Dataset entries
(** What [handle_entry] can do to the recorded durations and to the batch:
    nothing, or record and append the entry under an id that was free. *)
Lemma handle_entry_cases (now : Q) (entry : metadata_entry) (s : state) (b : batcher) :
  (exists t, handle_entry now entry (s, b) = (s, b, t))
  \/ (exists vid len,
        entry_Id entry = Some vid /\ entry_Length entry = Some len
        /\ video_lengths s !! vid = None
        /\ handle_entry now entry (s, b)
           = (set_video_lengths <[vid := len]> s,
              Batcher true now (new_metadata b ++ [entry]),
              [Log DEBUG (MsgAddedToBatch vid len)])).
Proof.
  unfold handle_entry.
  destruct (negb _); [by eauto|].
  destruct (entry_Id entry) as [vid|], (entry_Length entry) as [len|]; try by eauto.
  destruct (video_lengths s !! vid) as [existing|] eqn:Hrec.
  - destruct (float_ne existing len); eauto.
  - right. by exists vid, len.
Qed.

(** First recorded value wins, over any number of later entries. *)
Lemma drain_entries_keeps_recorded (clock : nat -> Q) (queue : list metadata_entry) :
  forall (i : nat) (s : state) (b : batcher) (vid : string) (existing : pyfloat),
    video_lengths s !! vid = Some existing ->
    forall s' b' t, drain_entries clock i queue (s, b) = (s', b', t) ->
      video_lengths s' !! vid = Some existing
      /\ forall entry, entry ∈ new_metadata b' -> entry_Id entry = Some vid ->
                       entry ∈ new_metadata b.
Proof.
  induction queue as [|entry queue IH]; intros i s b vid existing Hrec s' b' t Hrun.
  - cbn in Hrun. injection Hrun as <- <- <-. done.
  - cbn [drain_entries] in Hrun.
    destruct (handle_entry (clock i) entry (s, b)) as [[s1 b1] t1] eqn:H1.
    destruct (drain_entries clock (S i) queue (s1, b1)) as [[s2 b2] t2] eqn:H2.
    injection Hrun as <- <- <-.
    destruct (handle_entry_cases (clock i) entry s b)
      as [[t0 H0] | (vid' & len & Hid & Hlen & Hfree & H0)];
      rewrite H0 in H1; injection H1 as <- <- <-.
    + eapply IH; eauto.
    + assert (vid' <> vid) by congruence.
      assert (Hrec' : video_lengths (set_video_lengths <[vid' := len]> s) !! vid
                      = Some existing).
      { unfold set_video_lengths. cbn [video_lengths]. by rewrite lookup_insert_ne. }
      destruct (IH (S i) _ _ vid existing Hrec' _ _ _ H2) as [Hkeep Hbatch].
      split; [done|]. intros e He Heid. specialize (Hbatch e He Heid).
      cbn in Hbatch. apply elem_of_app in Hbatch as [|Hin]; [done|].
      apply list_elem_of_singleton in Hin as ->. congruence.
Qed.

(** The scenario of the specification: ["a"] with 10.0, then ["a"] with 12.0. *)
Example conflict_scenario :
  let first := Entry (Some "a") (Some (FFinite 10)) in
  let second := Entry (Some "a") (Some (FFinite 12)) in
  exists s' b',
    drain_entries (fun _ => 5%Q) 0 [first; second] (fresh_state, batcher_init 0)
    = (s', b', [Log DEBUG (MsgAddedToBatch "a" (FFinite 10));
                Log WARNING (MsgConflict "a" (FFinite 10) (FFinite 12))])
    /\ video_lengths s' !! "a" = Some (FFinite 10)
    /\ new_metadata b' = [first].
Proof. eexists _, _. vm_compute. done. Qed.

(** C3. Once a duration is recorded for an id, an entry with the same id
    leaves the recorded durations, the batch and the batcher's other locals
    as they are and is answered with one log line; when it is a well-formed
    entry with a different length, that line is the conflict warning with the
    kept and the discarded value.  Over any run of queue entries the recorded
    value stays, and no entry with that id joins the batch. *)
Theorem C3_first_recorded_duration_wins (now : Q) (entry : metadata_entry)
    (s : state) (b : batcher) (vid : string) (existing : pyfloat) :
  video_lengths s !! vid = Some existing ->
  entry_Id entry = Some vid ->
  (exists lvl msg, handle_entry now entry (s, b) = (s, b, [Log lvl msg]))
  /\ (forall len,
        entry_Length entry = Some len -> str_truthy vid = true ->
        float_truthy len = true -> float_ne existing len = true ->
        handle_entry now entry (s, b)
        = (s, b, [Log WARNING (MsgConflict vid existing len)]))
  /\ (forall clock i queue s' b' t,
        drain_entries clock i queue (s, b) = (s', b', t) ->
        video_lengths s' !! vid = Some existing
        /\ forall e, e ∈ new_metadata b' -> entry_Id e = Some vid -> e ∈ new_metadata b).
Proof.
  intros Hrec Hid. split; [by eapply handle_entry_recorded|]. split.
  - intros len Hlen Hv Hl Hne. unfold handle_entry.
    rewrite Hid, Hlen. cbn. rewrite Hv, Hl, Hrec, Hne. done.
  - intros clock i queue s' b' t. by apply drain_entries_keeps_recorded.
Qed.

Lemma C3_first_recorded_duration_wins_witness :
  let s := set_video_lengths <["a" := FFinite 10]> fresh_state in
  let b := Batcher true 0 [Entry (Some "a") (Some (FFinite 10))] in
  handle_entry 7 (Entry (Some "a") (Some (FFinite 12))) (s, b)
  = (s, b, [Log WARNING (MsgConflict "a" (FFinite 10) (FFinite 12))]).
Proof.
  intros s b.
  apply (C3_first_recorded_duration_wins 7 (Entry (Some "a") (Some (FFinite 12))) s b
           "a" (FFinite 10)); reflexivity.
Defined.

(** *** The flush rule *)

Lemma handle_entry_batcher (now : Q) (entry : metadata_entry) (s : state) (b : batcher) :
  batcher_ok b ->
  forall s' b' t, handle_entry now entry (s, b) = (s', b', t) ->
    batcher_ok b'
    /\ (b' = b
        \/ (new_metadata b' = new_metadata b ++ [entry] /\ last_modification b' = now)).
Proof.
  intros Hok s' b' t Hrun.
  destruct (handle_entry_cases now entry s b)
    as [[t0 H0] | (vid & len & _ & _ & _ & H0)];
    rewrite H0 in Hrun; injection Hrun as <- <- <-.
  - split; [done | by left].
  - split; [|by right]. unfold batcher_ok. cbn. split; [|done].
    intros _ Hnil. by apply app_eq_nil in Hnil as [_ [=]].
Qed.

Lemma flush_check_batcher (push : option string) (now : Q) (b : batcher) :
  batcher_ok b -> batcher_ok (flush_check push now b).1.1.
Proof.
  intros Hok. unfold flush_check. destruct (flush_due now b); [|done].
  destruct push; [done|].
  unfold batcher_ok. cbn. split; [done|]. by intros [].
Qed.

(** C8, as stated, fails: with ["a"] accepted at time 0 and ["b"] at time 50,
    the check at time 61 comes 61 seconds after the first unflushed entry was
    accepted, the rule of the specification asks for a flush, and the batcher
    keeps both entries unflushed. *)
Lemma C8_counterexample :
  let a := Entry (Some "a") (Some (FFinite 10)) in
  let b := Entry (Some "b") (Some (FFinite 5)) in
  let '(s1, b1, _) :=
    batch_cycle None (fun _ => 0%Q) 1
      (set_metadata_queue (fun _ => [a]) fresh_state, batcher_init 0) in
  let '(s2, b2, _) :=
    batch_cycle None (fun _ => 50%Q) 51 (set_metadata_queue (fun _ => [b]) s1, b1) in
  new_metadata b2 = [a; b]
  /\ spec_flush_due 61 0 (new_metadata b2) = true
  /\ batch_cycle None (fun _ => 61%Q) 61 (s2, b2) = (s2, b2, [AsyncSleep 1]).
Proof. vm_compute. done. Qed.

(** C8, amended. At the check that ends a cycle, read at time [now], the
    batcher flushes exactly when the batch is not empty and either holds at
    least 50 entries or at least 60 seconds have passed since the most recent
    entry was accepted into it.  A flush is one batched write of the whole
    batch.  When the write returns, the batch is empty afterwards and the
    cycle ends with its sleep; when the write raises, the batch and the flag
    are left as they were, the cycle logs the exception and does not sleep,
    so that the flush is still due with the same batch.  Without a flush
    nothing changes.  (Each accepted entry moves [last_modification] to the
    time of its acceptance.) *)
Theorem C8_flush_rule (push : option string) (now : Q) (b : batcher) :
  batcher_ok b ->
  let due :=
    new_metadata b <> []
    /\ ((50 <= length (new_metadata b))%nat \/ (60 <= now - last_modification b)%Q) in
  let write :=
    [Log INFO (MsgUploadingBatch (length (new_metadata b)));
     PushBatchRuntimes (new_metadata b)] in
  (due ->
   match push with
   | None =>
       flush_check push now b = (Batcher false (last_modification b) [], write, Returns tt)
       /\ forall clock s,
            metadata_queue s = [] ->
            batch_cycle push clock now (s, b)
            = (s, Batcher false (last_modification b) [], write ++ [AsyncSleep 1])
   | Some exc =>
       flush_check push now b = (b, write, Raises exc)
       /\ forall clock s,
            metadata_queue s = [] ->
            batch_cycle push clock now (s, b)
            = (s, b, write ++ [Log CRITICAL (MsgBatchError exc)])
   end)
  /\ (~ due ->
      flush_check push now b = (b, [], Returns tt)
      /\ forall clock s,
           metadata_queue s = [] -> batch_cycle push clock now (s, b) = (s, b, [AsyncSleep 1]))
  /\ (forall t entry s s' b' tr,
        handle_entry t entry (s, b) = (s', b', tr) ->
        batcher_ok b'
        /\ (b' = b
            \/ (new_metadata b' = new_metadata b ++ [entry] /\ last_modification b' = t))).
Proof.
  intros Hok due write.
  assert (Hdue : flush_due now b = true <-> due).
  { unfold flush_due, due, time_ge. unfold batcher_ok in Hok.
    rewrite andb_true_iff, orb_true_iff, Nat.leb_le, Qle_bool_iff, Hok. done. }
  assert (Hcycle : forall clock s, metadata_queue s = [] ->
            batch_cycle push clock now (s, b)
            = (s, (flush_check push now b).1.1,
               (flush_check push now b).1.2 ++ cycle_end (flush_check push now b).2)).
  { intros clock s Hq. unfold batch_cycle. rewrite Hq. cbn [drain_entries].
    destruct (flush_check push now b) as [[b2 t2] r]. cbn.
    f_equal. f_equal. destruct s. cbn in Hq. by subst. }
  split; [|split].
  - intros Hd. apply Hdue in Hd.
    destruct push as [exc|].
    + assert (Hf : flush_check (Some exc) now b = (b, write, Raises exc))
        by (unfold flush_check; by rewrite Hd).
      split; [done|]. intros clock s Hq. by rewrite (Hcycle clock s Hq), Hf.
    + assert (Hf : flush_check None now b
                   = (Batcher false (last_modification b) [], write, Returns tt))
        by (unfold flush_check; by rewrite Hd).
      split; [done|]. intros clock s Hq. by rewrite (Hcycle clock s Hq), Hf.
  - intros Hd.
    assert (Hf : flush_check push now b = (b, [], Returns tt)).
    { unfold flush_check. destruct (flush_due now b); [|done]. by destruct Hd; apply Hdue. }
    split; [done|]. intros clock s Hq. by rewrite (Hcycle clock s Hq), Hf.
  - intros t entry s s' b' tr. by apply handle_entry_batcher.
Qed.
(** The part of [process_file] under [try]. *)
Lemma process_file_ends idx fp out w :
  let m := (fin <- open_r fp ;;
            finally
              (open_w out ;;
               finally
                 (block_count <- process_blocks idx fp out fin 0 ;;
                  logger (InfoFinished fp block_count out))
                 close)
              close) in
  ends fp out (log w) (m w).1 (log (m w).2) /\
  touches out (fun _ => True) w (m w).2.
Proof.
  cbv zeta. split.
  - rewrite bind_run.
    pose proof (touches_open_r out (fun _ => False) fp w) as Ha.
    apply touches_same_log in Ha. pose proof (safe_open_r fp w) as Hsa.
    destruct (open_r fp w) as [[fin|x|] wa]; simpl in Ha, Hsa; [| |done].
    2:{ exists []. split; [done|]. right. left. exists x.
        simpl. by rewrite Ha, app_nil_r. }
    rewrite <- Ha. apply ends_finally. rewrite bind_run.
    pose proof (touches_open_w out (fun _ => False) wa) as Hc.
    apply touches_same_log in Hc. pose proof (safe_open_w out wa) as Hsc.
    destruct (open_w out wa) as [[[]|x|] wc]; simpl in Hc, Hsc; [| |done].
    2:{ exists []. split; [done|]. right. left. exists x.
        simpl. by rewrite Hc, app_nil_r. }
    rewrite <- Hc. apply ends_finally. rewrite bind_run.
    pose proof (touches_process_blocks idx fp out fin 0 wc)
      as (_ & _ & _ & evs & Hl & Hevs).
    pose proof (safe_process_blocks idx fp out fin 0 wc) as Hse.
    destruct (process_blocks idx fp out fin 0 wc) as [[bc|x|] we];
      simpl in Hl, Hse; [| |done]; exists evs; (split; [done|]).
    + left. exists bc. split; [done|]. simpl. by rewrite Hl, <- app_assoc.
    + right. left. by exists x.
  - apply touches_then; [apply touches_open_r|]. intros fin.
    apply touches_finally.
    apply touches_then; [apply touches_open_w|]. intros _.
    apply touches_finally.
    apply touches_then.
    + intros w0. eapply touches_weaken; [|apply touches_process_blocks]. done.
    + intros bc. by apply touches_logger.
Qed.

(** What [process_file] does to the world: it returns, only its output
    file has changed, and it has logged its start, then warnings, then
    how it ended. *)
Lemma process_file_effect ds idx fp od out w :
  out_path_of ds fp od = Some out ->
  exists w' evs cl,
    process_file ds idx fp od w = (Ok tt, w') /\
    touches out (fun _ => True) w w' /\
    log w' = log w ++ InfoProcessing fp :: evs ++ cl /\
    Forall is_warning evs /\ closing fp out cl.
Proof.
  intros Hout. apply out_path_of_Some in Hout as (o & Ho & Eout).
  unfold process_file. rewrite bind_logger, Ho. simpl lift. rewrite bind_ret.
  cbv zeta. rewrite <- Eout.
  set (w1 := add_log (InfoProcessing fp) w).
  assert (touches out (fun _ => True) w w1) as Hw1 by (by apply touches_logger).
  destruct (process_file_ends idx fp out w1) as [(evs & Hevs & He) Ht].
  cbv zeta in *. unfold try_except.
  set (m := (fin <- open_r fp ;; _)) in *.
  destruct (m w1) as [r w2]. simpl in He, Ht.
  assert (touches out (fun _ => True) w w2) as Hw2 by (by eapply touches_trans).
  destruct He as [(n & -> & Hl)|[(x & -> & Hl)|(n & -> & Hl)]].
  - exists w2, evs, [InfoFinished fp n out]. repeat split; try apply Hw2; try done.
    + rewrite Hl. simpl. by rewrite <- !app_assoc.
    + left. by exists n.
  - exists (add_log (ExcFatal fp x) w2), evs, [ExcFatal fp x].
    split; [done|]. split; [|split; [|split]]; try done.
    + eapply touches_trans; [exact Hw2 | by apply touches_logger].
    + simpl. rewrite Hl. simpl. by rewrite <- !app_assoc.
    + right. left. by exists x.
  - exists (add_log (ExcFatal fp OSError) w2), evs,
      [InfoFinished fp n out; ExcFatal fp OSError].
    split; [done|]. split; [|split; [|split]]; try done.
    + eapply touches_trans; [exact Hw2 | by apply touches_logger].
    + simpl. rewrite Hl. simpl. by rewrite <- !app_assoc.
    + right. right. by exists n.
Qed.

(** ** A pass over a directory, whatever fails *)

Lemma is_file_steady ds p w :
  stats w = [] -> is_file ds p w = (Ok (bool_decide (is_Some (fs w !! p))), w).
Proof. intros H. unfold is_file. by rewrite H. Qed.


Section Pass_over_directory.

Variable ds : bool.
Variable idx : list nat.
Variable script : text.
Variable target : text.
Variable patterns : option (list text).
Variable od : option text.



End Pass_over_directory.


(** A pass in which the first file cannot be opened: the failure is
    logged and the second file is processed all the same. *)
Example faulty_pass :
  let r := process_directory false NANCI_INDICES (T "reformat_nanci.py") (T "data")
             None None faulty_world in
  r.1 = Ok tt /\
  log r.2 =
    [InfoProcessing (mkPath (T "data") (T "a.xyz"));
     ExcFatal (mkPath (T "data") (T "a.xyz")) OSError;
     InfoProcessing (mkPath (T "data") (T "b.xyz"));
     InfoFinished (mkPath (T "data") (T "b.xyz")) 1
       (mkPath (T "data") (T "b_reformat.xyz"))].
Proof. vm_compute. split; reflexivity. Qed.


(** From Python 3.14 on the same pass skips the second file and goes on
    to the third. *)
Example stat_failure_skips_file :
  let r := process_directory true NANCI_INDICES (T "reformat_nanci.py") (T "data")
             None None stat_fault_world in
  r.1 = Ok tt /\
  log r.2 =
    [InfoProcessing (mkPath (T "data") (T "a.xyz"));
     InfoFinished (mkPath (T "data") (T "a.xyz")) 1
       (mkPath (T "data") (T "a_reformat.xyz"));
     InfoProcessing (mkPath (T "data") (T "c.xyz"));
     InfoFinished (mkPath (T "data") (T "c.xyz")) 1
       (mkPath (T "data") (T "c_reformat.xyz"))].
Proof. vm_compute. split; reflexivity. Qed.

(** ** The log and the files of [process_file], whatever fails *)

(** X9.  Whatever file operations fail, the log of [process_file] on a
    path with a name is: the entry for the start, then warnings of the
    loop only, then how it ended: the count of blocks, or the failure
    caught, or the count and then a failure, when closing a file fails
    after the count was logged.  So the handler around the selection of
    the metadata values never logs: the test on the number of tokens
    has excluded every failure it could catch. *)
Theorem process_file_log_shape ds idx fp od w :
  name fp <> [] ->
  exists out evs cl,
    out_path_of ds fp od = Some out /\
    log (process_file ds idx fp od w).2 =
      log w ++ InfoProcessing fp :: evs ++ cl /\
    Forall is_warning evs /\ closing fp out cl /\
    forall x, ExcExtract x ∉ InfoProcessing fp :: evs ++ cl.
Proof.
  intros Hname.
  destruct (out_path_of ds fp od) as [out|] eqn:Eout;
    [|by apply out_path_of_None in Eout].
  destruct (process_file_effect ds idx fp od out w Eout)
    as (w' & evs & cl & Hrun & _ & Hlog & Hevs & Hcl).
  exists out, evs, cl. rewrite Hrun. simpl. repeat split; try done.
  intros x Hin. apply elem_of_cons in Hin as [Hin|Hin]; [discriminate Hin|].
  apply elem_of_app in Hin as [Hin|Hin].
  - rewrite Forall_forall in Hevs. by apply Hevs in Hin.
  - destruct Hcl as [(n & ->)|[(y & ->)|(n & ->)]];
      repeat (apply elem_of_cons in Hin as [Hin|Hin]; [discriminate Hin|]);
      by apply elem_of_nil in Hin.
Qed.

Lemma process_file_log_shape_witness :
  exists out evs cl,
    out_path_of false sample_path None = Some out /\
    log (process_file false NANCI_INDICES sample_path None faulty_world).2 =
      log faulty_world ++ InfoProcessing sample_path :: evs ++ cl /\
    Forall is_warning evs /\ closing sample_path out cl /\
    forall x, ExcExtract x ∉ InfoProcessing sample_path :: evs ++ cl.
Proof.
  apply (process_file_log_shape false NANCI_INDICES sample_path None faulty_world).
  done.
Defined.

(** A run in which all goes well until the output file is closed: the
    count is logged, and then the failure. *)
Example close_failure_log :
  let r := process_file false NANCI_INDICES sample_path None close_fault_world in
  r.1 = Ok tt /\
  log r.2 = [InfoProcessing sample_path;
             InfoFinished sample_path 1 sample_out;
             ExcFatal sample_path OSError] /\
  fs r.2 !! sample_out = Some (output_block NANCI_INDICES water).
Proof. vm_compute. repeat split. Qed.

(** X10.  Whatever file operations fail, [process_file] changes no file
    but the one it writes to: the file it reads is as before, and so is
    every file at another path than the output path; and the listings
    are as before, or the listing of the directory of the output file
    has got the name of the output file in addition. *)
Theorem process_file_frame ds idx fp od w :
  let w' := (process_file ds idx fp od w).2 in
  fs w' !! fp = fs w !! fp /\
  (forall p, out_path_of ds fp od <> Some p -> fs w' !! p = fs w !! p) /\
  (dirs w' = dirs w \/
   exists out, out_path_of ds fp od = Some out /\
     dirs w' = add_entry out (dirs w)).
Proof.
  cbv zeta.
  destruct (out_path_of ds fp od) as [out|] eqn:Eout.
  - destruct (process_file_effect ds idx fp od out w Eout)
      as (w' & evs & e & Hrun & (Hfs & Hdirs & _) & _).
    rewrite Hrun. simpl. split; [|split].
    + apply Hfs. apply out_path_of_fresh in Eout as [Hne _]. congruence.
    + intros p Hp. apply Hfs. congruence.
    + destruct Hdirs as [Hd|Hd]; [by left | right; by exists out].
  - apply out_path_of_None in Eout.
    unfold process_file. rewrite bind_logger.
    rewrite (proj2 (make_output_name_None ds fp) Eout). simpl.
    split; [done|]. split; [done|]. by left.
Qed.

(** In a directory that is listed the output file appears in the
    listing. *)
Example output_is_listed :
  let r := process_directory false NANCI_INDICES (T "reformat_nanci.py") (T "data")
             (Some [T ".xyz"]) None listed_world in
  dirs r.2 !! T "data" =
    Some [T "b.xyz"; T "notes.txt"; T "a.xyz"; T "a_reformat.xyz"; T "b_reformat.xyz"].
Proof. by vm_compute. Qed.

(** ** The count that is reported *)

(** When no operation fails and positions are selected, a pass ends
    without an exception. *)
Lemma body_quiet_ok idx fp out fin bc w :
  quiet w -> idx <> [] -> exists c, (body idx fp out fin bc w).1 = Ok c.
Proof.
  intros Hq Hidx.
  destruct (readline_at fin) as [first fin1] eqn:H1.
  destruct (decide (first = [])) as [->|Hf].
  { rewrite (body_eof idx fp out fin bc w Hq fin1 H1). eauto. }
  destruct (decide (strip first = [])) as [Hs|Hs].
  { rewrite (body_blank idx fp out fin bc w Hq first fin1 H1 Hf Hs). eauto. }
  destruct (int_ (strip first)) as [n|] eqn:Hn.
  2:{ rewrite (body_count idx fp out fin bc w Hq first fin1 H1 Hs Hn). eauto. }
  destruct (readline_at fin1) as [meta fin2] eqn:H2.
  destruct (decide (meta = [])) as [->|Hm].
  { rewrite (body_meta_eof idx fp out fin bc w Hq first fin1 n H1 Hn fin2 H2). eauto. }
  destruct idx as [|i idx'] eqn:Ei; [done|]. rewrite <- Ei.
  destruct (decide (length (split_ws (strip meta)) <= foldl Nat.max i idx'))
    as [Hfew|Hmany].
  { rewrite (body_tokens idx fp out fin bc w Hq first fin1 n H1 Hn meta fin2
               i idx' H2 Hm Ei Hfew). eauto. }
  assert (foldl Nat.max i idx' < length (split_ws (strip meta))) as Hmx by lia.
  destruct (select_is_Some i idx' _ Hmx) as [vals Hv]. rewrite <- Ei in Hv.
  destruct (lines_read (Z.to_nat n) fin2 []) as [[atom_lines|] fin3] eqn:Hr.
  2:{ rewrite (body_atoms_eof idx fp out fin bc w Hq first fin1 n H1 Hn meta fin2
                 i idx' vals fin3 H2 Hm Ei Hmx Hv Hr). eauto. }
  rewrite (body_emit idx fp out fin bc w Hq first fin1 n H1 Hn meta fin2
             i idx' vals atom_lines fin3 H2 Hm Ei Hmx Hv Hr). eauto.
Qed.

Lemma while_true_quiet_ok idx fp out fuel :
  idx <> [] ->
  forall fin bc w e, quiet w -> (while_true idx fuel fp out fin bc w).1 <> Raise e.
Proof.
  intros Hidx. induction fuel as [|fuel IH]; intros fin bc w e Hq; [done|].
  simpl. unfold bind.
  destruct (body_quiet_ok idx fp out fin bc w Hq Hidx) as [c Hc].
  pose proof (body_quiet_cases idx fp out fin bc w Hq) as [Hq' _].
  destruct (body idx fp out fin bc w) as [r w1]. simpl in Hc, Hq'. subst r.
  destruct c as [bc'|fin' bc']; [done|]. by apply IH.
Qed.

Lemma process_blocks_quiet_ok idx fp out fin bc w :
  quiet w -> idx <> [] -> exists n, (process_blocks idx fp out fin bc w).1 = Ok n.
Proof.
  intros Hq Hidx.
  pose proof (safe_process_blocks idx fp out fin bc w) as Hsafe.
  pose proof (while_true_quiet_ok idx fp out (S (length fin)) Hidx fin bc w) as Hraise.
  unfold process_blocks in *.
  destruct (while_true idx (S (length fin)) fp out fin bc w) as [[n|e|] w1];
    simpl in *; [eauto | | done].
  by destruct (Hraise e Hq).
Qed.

| Work to be completed |
Please transcribe exactly the lines above from the line that has "forall (i : nat)" up to and including the line that has "rewrite H0 in H1;"; no other line belongs in the answer.

| Result |
  forall (i : nat) (s : state) (b : batcher) (vid : string) (existing : pyfloat),
    video_lengths s !! vid = Some existing ->
    forall s' b' t, drain_entries clock i queue (s, b) = (s', b', t) ->
      video_lengths s' !! vid = Some existing
      /\ forall entry, entry ∈ new_metadata b' -> entry_Id entry = Some vid ->
                       entry ∈ new_metadata b.
Proof.
  induction queue as [|entry queue IH]; intros i s b vid existing Hrec s' b' t Hrun.
  - cbn in Hrun. injection Hrun as <- <- <-. done.
  - cbn [drain_entries] in Hrun.
    destruct (handle_entry (clock i) entry (s, b)) as [[s1 b1] t1] eqn:H1.
    destruct (drain_entries clock (S i) queue (s1, b1)) as [[s2 b2] t2] eqn:H2.
    injection Hrun as <- <- <-.
    destruct (handle_entry_cases (clock i) entry s b)
      as [[t0 H0] | (vid' & len & Hid & Hlen & Hfree & H0)];
      rewrite H0 in H1; injection H1 as <- <- <-.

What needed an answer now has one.